Try these body-centered practices that have been part of the Boulder Nutrition methodology for years {and that really work}.

1. Bring a lot of love, healing, and patience to your relationship to your body:

If you are like most of us, you have probably had times in your journey of life where your body felt like the enemy. I get it. I have been there too. Feeling disconnected, angry at, checked out, turned off, disgusted by and even in conflict with our bodies is a pretty common phenomenon.

You may have experienced this if you struggled with a big health issue, if you have suffered with an eating disorder, if you have chronic stomach aches, or body pain. The truth is, discovering how your body is your biggest ally is like discovering the Holy Grail.

While releasing the negative emotions and associations with your body is a windy road, as you watch yourself heal, feel stronger, more intuitive, and more connected to yourself, it won’t be long until you find the process inspiring and even enchanting.

2. Create an embodiment practice:

There are many simple mind-body practices that support body awareness, emotional wellbeing, and physical vitality – all leading to improved interception and mind-body awareness.

Embodiment, as it turns out, is vital to our health and well-being. It may also be a doorway into higher consciousness.

According to a recent study (Biological Psychiatry, 2016) connecting to the sensations in your body during an embodiment practice such as yoga, offers a powerful gateway to connecting with the junction point between mind and body. Dr David Creswell’s new study indicates, practicing mindfulness meditation may also increase functional connectivity, or communication, between this ruminating and negative part of the brain, and the part responsible for executive control.
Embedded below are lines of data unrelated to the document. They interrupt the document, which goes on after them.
(** * Reasoning *)

(** What holds of the result, the objects and the ledger after a computation, from any state
    of the kernel: the computation has a result, and it satisfies [Q]. *)
Section wp.
Context `{LinuxKernel}.

Definition wp {A} (m : M A) (Q : A → gmap ptr RTR0MEMOBJLNX → gmultiset kres → Prop)
    (O : gmap ptr RTR0MEMOBJLNX) (L : gmultiset kres) : Prop :=
  ∀ w, match m (mkMemSt O L w) with Some (a, s) => Q a (ms_objs s) (ms_ledger s) | None => False end.

Lemma wp_ret {A} (a : A) Q O L : Q a O L → wp (kret a) Q O L.
Proof. by intros HQ w. Qed.

Lemma wp_bind {A B} (m : M A) (k : A → M B) Q O L : wp m (λ a, wp (k a) Q) O L → wp (mseq m k) Q O L.
Proof.
  intros Hm w. specialize (Hm w). unfold mseq. destruct (m _) as [[a [O' L' w']]|]; [|done]. apply Hm.
Qed.

Lemma wp_mono {A} (m : M A) (Q Q' : _ → _ → _ → Prop) O L :
  wp m Q O L → (∀ a O' L', Q a O' L' → Q' a O' L') → wp m Q' O L.
Proof. intros Hm HQ w. specialize (Hm w). destruct (m _) as [[a s]|]; [|done]. by apply HQ. Qed.

Lemma wp_call {A} (f : World → A * World) Q O L : (∀ a, Q a O L) → wp (kcall f) Q O L.
Proof. intros HQ w. apply HQ. Qed.

Lemma wp_do (f : World → World) (Q : unit → _ → _ → Prop) O L : Q tt O L → wp (kdo f) Q O L.
Proof. intros HQ w. apply HQ. Qed.

Lemma wp_kget {A} (f : World → A) Q O L : (∀ a, Q a O L) → wp (kget f) Q O L.
Proof. intros HQ w. apply HQ. Qed.

Lemma wp_take r (Q : unit → _ → _ → Prop) O L : Q tt O (L ⊎ {[+ r +]}) → wp (take_res r) Q O L.
Proof. intros HQ w. apply HQ. Qed.

Lemma wp_give r (Q : unit → _ → _ → Prop) O L : Q tt O L → wp (give_res r) Q O (L ⊎ {[+ r +]}).
Proof.
  intros HQ w. unfold give_res. simpl. rewrite decide_True by multiset_solver. simpl.
  replace ((L ⊎ {[+ r +]}) ∖ {[+ r +]}) with L by multiset_solver. done.
Qed.

Lemma wp_get p o (Q : _ → _ → _ → Prop) O L : O !! p = Some o → Q o O L → wp (obj_get p) Q O L.
Proof. intros Hp HQ w. unfold obj_get. simpl. by rewrite Hp. Qed.

Lemma wp_upd p f o (Q : unit → _ → _ → Prop) O L : O !! p = Some o → Q tt (<[p := f o]> O) L → wp (obj_upd p f) Q O L.
Proof. intros Hp HQ w. unfold obj_upd. simpl. by rewrite Hp. Qed.

Lemma wp_drop p (Q : unit → _ → _ → Prop) O L : Q tt (delete p O) L → wp (obj_drop p) Q O L.
Proof. intros HQ w. apply HQ. Qed.

Lemma wp_new p o (Q : unit → _ → _ → Prop) O L : Q tt (<[p := o]> O) L → wp (obj_new p o) Q O L.
Proof. intros HQ w. apply HQ. Qed.

(** ** The kernel's functions *)

Lemma wp_RTMemAlloc cb (Q : _ → _ → _ → Prop) O L :
  Q NULL O L → (∀ p, p ≠ NULL → KHeap p ∉ L → Q p O (L ⊎ {[+ KHeap p +]})) → wp (RTMemAlloc cb) Q O L.
Proof.
  intros H0 H1. apply wp_bind, wp_call. intros p w. simpl. destruct (Z.eqb_spec p NULL) as [->|Hp]; [done|].
  simpl. case_bool_decide as Hin; [done|]. simpl. by apply H1.
Qed.

Lemma wp_RTMemFree p (Q : unit → _ → _ → Prop) O L : p ≠ NULL → Q tt O L → wp (RTMemFree p) Q O (L ⊎ {[+ KHeap p +]}).
Proof. intros Hp HQ. unfold RTMemFree. rewrite (proj2 (Z.eqb_neq _ _) Hp). by apply wp_give. Qed.

Lemma wp_RTMemRealloc pOld cb (Q : _ → _ → _ → Prop) O L :
  let old := if pOld =? NULL then ∅ else {[+ KHeap pOld +]} in
  Q NULL O (L ⊎ old) → (∀ p, p ≠ NULL → Q p O (L ⊎ {[+ KHeap p +]})) → wp (RTMemRealloc pOld cb) Q O (L ⊎ old).
Proof.
  intros old H0 H1. apply wp_bind, wp_call. intros p w. simpl. destruct (Z.eqb_spec p NULL) as [->|Hp]; [done|].
  simpl. destruct (_ && _); [done|].
  assert (Hw : wp (RTMemFree pOld ;;m take_res (KHeap p) ;;m kret p) Q O (L ⊎ old)); [|apply (Hw w)].
  unfold old. apply wp_bind. unfold RTMemFree. destruct (pOld =? NULL).
  - apply wp_ret. rewrite (right_id_L ∅ (⊎)). by apply wp_bind, wp_take, wp_ret, H1.
  - by apply wp_give, wp_bind, wp_take, wp_ret, H1.
Qed.

Lemma wp_alloc_pages fl order (Q : _ → _ → _ → Prop) O L :
  Q NULL O L → (∀ p, p ≠ NULL → Q p O (L ⊎ {[+ KPages p order +]})) → wp (alloc_pages fl order) Q O L.
Proof.
  intros H0 H1. apply wp_bind, wp_call. intros p. destruct (Z.eqb_spec p NULL) as [->|Hp]; [by apply wp_ret|].
  apply wp_bind, wp_take, wp_ret, H1, Hp.
Qed.

Lemma wp_vmap pages fl prot (Q : _ → _ → _ → Prop) O L :
  Q NULL O L → (∀ p, p ≠ NULL → Q p O (L ⊎ {[+ KVmap p +]})) → wp (vmap pages fl prot) Q O L.
Proof.
  intros H0 H1. apply wp_bind, wp_call. intros p. destruct (Z.eqb_spec p NULL) as [->|Hp]; [by apply wp_ret|].
  apply wp_bind, wp_take, wp_ret, H1, Hp.
Qed.

Lemma wp_ioremap b a cb (Q : _ → _ → _ → Prop) O L :
  Q NULL O L → (∀ p, p ≠ NULL → Q p O (L ⊎ {[+ KVmap p +]})) → wp (ioremap b a cb) Q O L.
Proof.
  intros H0 H1. apply wp_bind, wp_call. intros p. destruct (Z.eqb_spec p NULL) as [->|Hp]; [by apply wp_ret|].
  apply wp_bind, wp_take, wp_ret, H1, Hp.
Qed.

Lemma wp_do_mmap a cb prot fl (Q : _ → _ → _ → Prop) O L :
  (∀ p, Z.land p PAGE_OFFSET_MASK ≠ 0 → Q p O L) →
  (∀ p, Z.land p PAGE_OFFSET_MASK = 0 → Q p O (L ⊎ {[+ KMmap p cb +]})) → wp (do_mmap a cb prot fl) Q O L.
Proof.
  intros H0 H1. apply wp_bind, wp_call. intros p. destruct (Z.eqb_spec (Z.land p PAGE_OFFSET_MASK) 0) as [Hp|Hp].
  - by apply wp_bind, wp_take, wp_ret, H1.
  - by apply wp_ret, H0.
Qed.

(** ** Pages *)

Lemma wp_page_get p o i pg (Q : _ → _ → _ → Prop) O L :
  O !! p = Some o → mo_apPages o !! Z.to_nat i = Some pg → Q pg O L → wp (page_get p i) Q O L.
Proof. intros Hp Hi HQ. eapply wp_bind, wp_get; [done|]. rewrite Hi. by apply wp_ret. Qed.

Lemma wp_page_set p o i pg (Q : unit → _ → _ → Prop) O L :
  O !! p = Some o → 0 ≤ i < Z.of_nat (length (mo_apPages o)) →
  Q tt (<[p := mo_set_pages (mo_cPages o) (<[Z.to_nat i := pg]> (mo_apPages o)) o]> O) L → wp (page_set p i pg) Q O L.
Proof.
  intros Hp Hi HQ. eapply wp_bind, wp_get; [done|].
  replace ((0 <=? i) && _) with true by lia. by eapply wp_upd.
Qed.

(** The loops, by an invariant over how many rounds have been made. *)
Lemma wp_each {A} (I : nat → gmap ptr RTR0MEMOBJLNX → gmultiset kres → Prop) (l : list A) f O L :
  (∀ k x O L, l !! k = Some x → I k O L → wp (f x) (λ _, I (S k)) O L) →
  I 0%nat O L → wp (each l f) (λ _, I (length l)) O L.
Proof.
  revert I O L. induction l as [|x l IH]; intros I O L Hf HI; [by apply wp_ret|].
  apply wp_bind. eapply wp_mono; [by apply (Hf 0%nat)|]. intros [] O' L' HI'. simpl.
  apply (IH (λ k, I (S k))); [|done]. intros k y O2 L2 Hk. by apply (Hf (S k)).
Qed.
Embodiment practices increase interception, something many of us have experienced in our personal journeys, but that is now being scientifically validated, and encouraged.

3. Try the four-part check in:

I love to teach the four-part check in on my Boulder Nutrition retreats and to my women’s groups. I use this almost every day as a platform to check in with myself and see what I can do to take better care of myself each day. I learned this through the teachings of Deepak Chopra and they have proven to be priceless in my path.
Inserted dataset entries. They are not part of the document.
(** The free gives back what the object was made with, but for a mapping into another
    process. *)
Lemma wp_NativeFree c p o (Q : Z → _ → _ → Prop) O L :
  O !! p = Some o → obj_wf o →
  (∀ o', obj_wf o' → same_frame o o' → mo_pv o' = NULL ∨ mo_enmType o = RTR0MEMOBJTYPE_LOCK →
     Q VINF_SUCCESS (<[p := o']> O) (L ⊎ left_behind c o)) →
  wp (rtR0MemObjNativeFree c p) Q O (L ⊎ owned o).
Proof.
  intros Hp [Hm Ht Hc Hr Ha] HQ. eapply wp_bind, wp_get; [done|]. unfold owned.
  assert (Hpages : page_type (mo_enmType o) = true → (∀ o', obj_wf o' → same_frame o o' → mo_pv o' = NULL → Q VINF_SUCCESS (<[p := o']> O) L) →
    wp (rtR0MemObjLinuxVUnmap p ;;m rtR0MemObjLinuxFreePages p ;;m kret VINF_SUCCESS) Q O
      (L ⊎ ((if mo_fMappedToRing0 o then {[+ KVmap (mo_pv o) +]} else ∅) ⊎ res_pages o))).
  { intros Hpt HQ'. rewrite (comm_L (⊎) _ (res_pages o)), (assoc_L (⊎)). apply wp_bind, wp_VUnmap; [done|].
    rewrite <- (res_pages_ext o (mo_set_pv NULL false o)) by done.
    apply wp_bind. eapply wp_FreePages; [apply lookup_insert_eq|done|]. intros o' ->. apply wp_ret.
    rewrite insert_insert_eq. apply HQ'; [|done|done]. split; simpl; [done|done|lia| |done]. intros Ht'. by rewrite Ht' in Hpt. }
  unfold left_behind in HQ. destruct (mo_enmType o) eqn:Et; try (by destruct Ht).
  all: try (apply Hpages; [done|]; intros; rewrite <- (right_id_L ∅ (⊎) L); apply HQ; auto).
  - (* locked *)
    assert (Hdone : Q VINF_SUCCESS O L).
    { rewrite <- (insert_id O p o Hp), <- (right_id_L ∅ (⊎) L). apply HQ; [by split; rewrite ?Et|by split_and!|by right]. }
    destruct (negb (mo_uWord0 o =? NIL_RTR0PROCESS)); [|rewrite (right_id_L ∅ (⊎)); by apply wp_ret].
    destruct (rtR0ProcessToLinuxTask c (mo_uWord0 o) && fMm c).
    + apply wp_bind, wp_take. unfold pages_of. set (pins := lset _). ledger (L ⊎ {[+ KSem false +]} ⊎ pins). subst pins.
      apply wp_bind. replace (mo_cPages o) with (Z.of_nat (Z.to_nat (mo_cPages o))) at 1 by lia.
      apply (wp_give_pages KPin unpin p o); [by intros; apply wp_unpin|done|lia|]. by apply wp_bind, wp_give, wp_ret.
    + apply wp_bind, wp_ret, wp_bind. unfold pages_of.
      replace (mo_cPages o) with (Z.of_nat (Z.to_nat (mo_cPages o))) at 1 by lia.
      apply (wp_give_pages KPin unpin p o); [by intros; apply wp_unpin|done|lia|]. by apply wp_bind, wp_ret, wp_ret.
  - (* reserved *)
    apply wp_bind. destruct (Z.eqb_spec (mo_uWord0 o) NIL_RTR0PROCESS) as [E|E]; simpl in *.
    + specialize (Hr eq_refl E). destruct (mo_apPages o) as [|pg l] eqn:El; [simpl in Hr; lia|]. simpl.
      ledger (L ⊎ {[+ KPages pg 0 +]} ⊎ {[+ KVmap (mo_pv o) +]}). apply wp_bind, wp_give.
      eapply wp_bind, wp_page_get; [done|by rewrite El|]. apply wp_bind, wp_give.
      eapply wp_bind, wp_page_set; [done|rewrite El; simpl; lia|]. eapply wp_upd; [apply lookup_insert_eq|]. rewrite insert_insert_eq.
      eapply wp_bind, wp_upd; [apply lookup_insert_eq|]. rewrite insert_insert_eq. apply wp_ret.
      rewrite <- (right_id_L ∅ (⊎) L). apply HQ; [|by split_and!; simpl|by left].
      split; simpl; rewrite ?Et, ?El; simpl; [done|done|lia|lia|done].
    + apply wp_munmap_of. eapply wp_bind, wp_upd; [done|]. apply wp_ret.
      apply HQ; [by split; simpl; rewrite ?Et|by split_and!; simpl|by left].
  - (* a mapping *)
    apply wp_bind. destruct (Z.eqb_spec (mo_uWord0 o) NIL_RTR0PROCESS) as [E|E]; simpl in *.
    + apply wp_give. eapply wp_bind, wp_upd; [done|]. apply wp_ret. rewrite <- (right_id_L ∅ (⊎) L).
      apply HQ; [by split; simpl; rewrite ?Et|by split_and!; simpl|by left].
    + apply wp_munmap_of. eapply wp_bind, wp_upd; [done|]. apply wp_ret.
      apply HQ; [by split; simpl; rewrite ?Et|by split_and!; simpl|by left].
Qed.
End lemmas.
To start, find a quiet place where there is some solace and serenity. If this means a quiet place in your house, closing the door to your office or pulling over on the way to work at a near by park.
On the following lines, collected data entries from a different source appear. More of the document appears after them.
(** A mapping that has been made is linked. *)
Lemma wp_mapped w P (m : M (Z * ptr)) :
  rtR0MemObjIsMapping oh = false → mo_cMappings oh < 2 ^ 31 →
  (∀ o, P o → is_obj RTR0MEMOBJTYPE_MAPPING (mo_cb oh) o ∧ mo_uWord0 o = w) → w = NIL_RTR0PROCESS ∨ w = hSelf c ∧ fMm c = true →
  wp m (created true P (O, L)) O L → wp (r ←m m ;; link_or_free c h r) (mapped F O L h oh w) O L.
Proof.
  intros Hhm Hcnt HP Hw Hm. apply wp_bind. eapply wp_mono; [apply Hm|].
  intros [rc p] O' L' (st1&_&He&Hend). specialize (He eq_refl) as ->. simpl in *. destruct Hend as [[-> (o&Ha&Ho)]|(Hrc&->&[= -> ->])].
  - destruct (HP o Ho) as [[Ht Hcb] How]. rewrite <- How. eapply wp_link_or_free; try done.
    + unfold rtR0MemObjIsMapping. by apply bool_decide_eq_true.
    + by apply (mi_wf _ _ _ Hinv h oh Hh).
    + apply user_left; [by rewrite Ht|by rewrite How].
  - unfold link_or_free. simpl. rewrite (RT_FAILURE_SUCCESS _ Hrc). by apply wp_ret, mapped_fail.
Qed.

Lemma mappable_spec : mappable oh = true → rtR0MemObjIsMapping oh = false ∧ mo_enmType oh ≠ RTR0MEMOBJTYPE_RES_VIRT.
Proof. unfold mappable. intros [?%negb_true_iff ?%negb_true_iff%bool_decide_eq_false]%andb_true_iff. done. Qed.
Part One: How are you feeling in your body? Describe only the physical sensations, the quality of what is arising on a physical level: temperature, hunger, tightness, tingly, heavy, achy, the taste on your tongue, the growling in your belly, the tension in your shoulders. Stay with the physical sensations.

QUESTION: WHAT DOES YOUR BODY NEED TO BE NOURISHED

Part Two: How are you feeling in your emotions? Describe emotions that are arising in the present moment. More than one? That’s just fine. Emotions can often arise simultaneously. Describe them (on paper or in your mind)

QUESTION: WHAT DOES YOUR HEART NEED TO BE FED WITH SUPPORT AND JOY?

Part Three: What is the quality of your thoughts? Most of us have good days and tough days when it comes to our monkey-mind thoughts. Some days our thoughts are supportive and kind, and other days we are own worst critic.

QUESTION: WHAT DOES YOUR MIND NEED TO BE FREE, CLEAR, SUPPORTIVE AND KIND?

Part Four: We each have a connection to our higher self, our intuition, and our souls. There are many names for this aspect of the self, so feel free to insert yours in this process.

QUESTION: WHAT DOES YOUR SOUL NEED TO BE AT PEACE?

4. Slow down and give yourself daily downtime:

Our culture moves so fast. It is so common to be going from the time we wake up in the morning to the time we fall into bed at the end of the day.

Just a little bit of down time each day (electronic free) will do wonders for you body, mind and soul while also creating the space to enhance your interoceptive awareness.

Luckily, over time, we CAN heal our interoceptive awareness by implementing just a few of these small changes. You can increase and heal your mind-body connection through daily practice, to create lasting changes in your body, your eating and health.